(SOURCE DATA)

(* ===== verification/MdsRpcProps.v ===== *)
(** * The metadata server behind RPC

    [MDS::SRV] as an implementation of the [MDS] interface, and the theorems of
    [MdsRpc] at concrete servers. *)
From S2P Require Import Prelude Coding Status FsTypes Gigaplus Lru Tables Mdb.
From S2P Require Import MdsApi MdsRpc MdsSrv MdsSrvInv MdsSrvSpec MdsSrvThms MdsSrvProps.

Section Server.
Context {kv : KV} {xx : XXHash} (o : MDSOptions).

Definition returns {A} (r : Outcome A * SRV) : Run A * SRV := (Done r.1, r.2).

Definition SRV_MDS : MDS SRV :=
  mkMDS (fun q st => returns (Fstat o q st)) (fun q st => returns (Fcreat o q st))
    (fun q st => returns (Mkdir o q st)) (fun q st => returns (Chmod o q st))
    (fun q st => returns (Chown o q st)) (fun q st => returns (Uperm o q st))
    (fun q st => returns (Utime o q st)) (fun q st => returns (Trunc o q st))
    (fun q st => returns (Unlink o q st)) (fun q st => returns (MdsSrv.Lookup o q st))
    (fun q st => returns (Listdir q st)) (fun q st => returns (Readidx o q st))
    (fun _ st => returns (Opensession o st)) (fun _ st => returns (Getinput o st))
    (fun _ st => returns (Getoutput o st)).

Lemma SRV_MDS_call r st :
  mds_call SRV_MDS r st = (Done (handle o r st).1, (handle o r st).2).
Proof. by destruct r. Qed.

(** The requests whose handlers have no [try] block are never redirected. *)
Lemma handle_no_redirect r st idx : may_redirect r = false -> (handle o r st).1 <> Redirected idx.
Proof.
  destruct r; try done; intros _; cbn [handle reply fst].
  - unfold Listdir. by destruct (List_ _ _ _ _).
  - unfold Readidx. destruct (FetchDir o (dir_id b) st) as [[s [ref|]] st']; [|done].
    destruct (dir_objs _ !! _) as [x|]; [|done]. cbn. by destruct (ok _).
Qed.

(** A name hash as [DirIndex::PutHash] makes them, 8 bytes, or an empty one, which
    the handlers refuse.  They check no other length: [Key::SetHash] asserts it. *)
Definition sized_hash (r : Request) : Prop :=
  match request_base r with Some b => zlen (name_hash b) = 0 \/ zlen (name_hash b) = 8 | None => True end.

(** C23. The metadata server behind RPC answers every message, whatever its
    bytes, unless it decodes to a request with a name hash that is neither empty nor
    of 8 bytes: [Call] returns OK, no encoding overruns the reply buffer, no key the
    buffer of the tables, and no exception escapes.  A message that does not decode
    to a request gets an error code in range and changes nothing.  Any other one has
    the effect of its request, once, and its reply says how that ended: error code
    0, the code of the error, or -1 with the index for a redirect; if it did not
    succeed, every directory entry is as it was.  The server's invariant holds again
    after each message, so this is so for any sequence of messages. *)
Theorem rpc_server_robust in_ st :
  SrvInv st -> (forall r, decode_request in_ = Some r -> sized_hash r) ->
  exists m st', Call SRV_MDS in_ st = (inr (kOk, m), st') /\ SrvInv st' /\ -1 <= err m <= kMaxCode /\
    match decode_request in_ with
    | None => st' = st
    | Some r => st' = (handle o r st).2 /\
        (forall b, request_base r = Some b -> zlen (name_key (dir_id b) (name_hash b)) <= 50) /\
        match (handle o r st).1 with
        | Ok _ => err m = 0
        | Error s => err m = err_code s /\ same_nodes (view (db st)) (view (db st'))
        | Redirected idx => err m = -1 /\ contents m = idx /\
            same_nodes (view (db st)) (view (db st'))
        end
    end.
Proof.
  intros HI Hz. destruct (Call_served SRV_MDS in_ st) as (x & -> & Hx).
  destruct (decode_request in_) as [r|] eqn:Er.
  - assert (Hk : forall b, request_base r = Some b -> zlen (name_key (dir_id b) (name_hash b)) <= 50).
    { intros b Hb. specialize (Hz r eq_refl). unfold sized_hash in Hz. rewrite Hb in Hz. apply name_key_size. lia. }
    apply decode_request_wf in Er. pose proof (handle_spec o r st HI Er) as HS.
    destruct (Hx (handle o r st).1) as (m & -> & Hm); [by rewrite SRV_MDS_call| |].
    { intros Hr idx. by apply handle_no_redirect. }
    rewrite SRV_MDS_call. cbn [fst snd].
    destruct (handle o r st) as [out st']. destruct HS as (HI' & _ & _ & HN). cbn [fst snd] in *.
    exists m, st'. split; [done|]. split; [done|]. destruct out as [a|s|idx]; cbn in Hm.
    + unfold kMaxCode. split_and!; [lia|lia|done..].
    + pose proof (err_code_range s). split_and!; [lia|lia|done|done|done|by apply HN].
    + destruct Hm as [E1 E2]. unfold kMaxCode. split_and!; [lia|lia|done|done|done|done|by apply HN].
  - destruct Hx as (m & -> & He). exists m, st. cbn [fst snd]. split; [done|]. split; [done|]. split; [lia|done].
Qed.
End Server.

Module RpcDemo.
Import Demo.
#[local] Existing Instance xx.
#[local] Existing Instance MemKV.

(** Creating a file through a release build of the client. *)
Lemma rpc_transparent_witness :
  exists stat, (mds_call (CLI false (Call (SRV_MDS (opts 16)))) (RFcreat (fcreat 5)) start).1
               = Done (Ok (PFcreat (mkFcreatRet true stat))).
Proof.
  assert (Hw : Request_wf (RFcreat (fcreat 5))) by (vm_compute; done).
  assert (Hf : zlen (put_request (RFcreat (fcreat 5))) <= kBufSize) by (vm_compute; done).
  assert (E : exists s, (mds_call (SRV_MDS (opts 16)) (received (RFcreat (fcreat 5))) start).1
                        = Done (Ok (PFcreat (mkFcreatRet true s))) /\ Stat_wf s).
  { eexists. split; [vm_compute; reflexivity|by vm_compute]. }
  destruct E as (s & E & Hs). exists s.
  destruct (rpc_transparent false (SRV_MDS (opts 16)) (RFcreat (fcreat 5)) start Hw Hf)
    as (a & H1 & H2).
  - rewrite E. exact Hs.
  - rewrite E in H2. rewrite H1, H2. reflexivity.
Defined.

(** Random bytes, and a request to create a file. *)
Lemma rpc_server_robust_witness :
  (exists m st', Call (SRV_MDS (opts 16)) (mkMsg 7 0 [255; 3; 9]) start = (inr (kOk, m), st') /\ SrvInv st' /\
     -1 <= err m <= kMaxCode) /\
  (exists m st', Call (SRV_MDS (opts 16)) (mkMsg (op_code kFcreat) 0 (put_Fcreat (fcreat 5))) start
     = (inr (kOk, m), st') /\ SrvInv st' /\ err m = 0).
Proof.
  assert (Ed : decode_request (mkMsg (op_code kFcreat) 0 (put_Fcreat (fcreat 5))) = Some (RFcreat (fcreat 5)))
    by (vm_compute; reflexivity).
  split.
  - destruct (rpc_server_robust (opts 16) (mkMsg 7 0 [255; 3; 9]) start start_inv)
      as (m & st' & H & HI & He & _); [by intros r [=]|].
    exists m, st'. split; [exact H|]. split; [exact HI|exact He].
  - destruct (rpc_server_robust (opts 16) (mkMsg (op_code kFcreat) 0 (put_Fcreat (fcreat 5))) start start_inv)
      as (m & st' & H & HI & _ & Hr); [rewrite Ed; intros r [= <-]; right; vm_compute; reflexivity|].
    exists m, st'. split; [exact H|]. split; [exact HI|].
    rewrite Ed in Hr. destruct Hr as (_ & _ & Hr).
    assert (Eh : exists s, (handle (opts 16) (RFcreat (fcreat 5)) start).1 = Ok s)
      by (eexists; vm_compute; reflexivity).
    destruct Eh as [s Eh]. rewrite Eh in Hr. exact Hr.
Defined.

(** A message with a longer hash decodes all the same; its key does not fit the
    50 bytes of the lease table's callers. *)
Example wire_hash_overruns :
  let b := mkBase (mkDirId (2 ^ 63) (2 ^ 63) (2 ^ 63)) 0 0 (replicate 21 7) [] in
  decode_request (mkMsg (op_code kLookup) 0 (put_Lookup b)) = Some (RLookup b) /\ zlen (name_key (dir_id b) (name_hash b)) = 51.
Proof. vm_compute. done. Qed.

Lemma rpc_request_fits_witness :
  zlen (put_request (RFcreat (mkFcreat (mkBase root (2 ^ 32 - 1) (2 ^ 64 - 1) (replicate 24 1)
    (replicate 109 65)) (2 ^ 32 - 1) (2 ^ 32 - 1) (2 ^ 32 - 1) (2 ^ 32 - 1)))) <= kBufSize.
Proof. apply rpc_request_fits. by vm_compute. Defined.

Lemma rpc_long_name_witness :
  (mds_call (CLI false (Call (SRV_MDS (opts 16))))
    (RFstat (mkBase root 0 0 [] (replicate 255 65))) start).1 = Crash BufOverflow.
Proof.
  rewrite (rpc_long_name false (Call (SRV_MDS (opts 16))) _
    (mkBase root 0 0 [] (replicate 255 65)) start); [reflexivity|reflexivity|by vm_compute].
Defined.
End RpcDemo.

(End SOURCE DATA)

### EXERCISE INSTRUCTIONS
Please copy, exactly and with nothing else, the lines above beginning at the line that has "zlen (put_request (RFcreat (mkFcreat" and ending with the line that has "rewrite (rpc_long_name false".

### EXERCISE RESULT
  zlen (put_request (RFcreat (mkFcreat (mkBase root (2 ^ 32 - 1) (2 ^ 64 - 1) (replicate 24 1)
    (replicate 109 65)) (2 ^ 32 - 1) (2 ^ 32 - 1) (2 ^ 32 - 1) (2 ^ 32 - 1)))) <= kBufSize.
Proof. apply rpc_request_fits. by vm_compute. Defined.

Lemma rpc_long_name_witness :
  (mds_call (CLI false (Call (SRV_MDS (opts 16))))
    (RFstat (mkBase root 0 0 [] (replicate 255 65))) start).1 = Crash BufOverflow.
Proof.
  rewrite (rpc_long_name false (Call (SRV_MDS (opts 16))) _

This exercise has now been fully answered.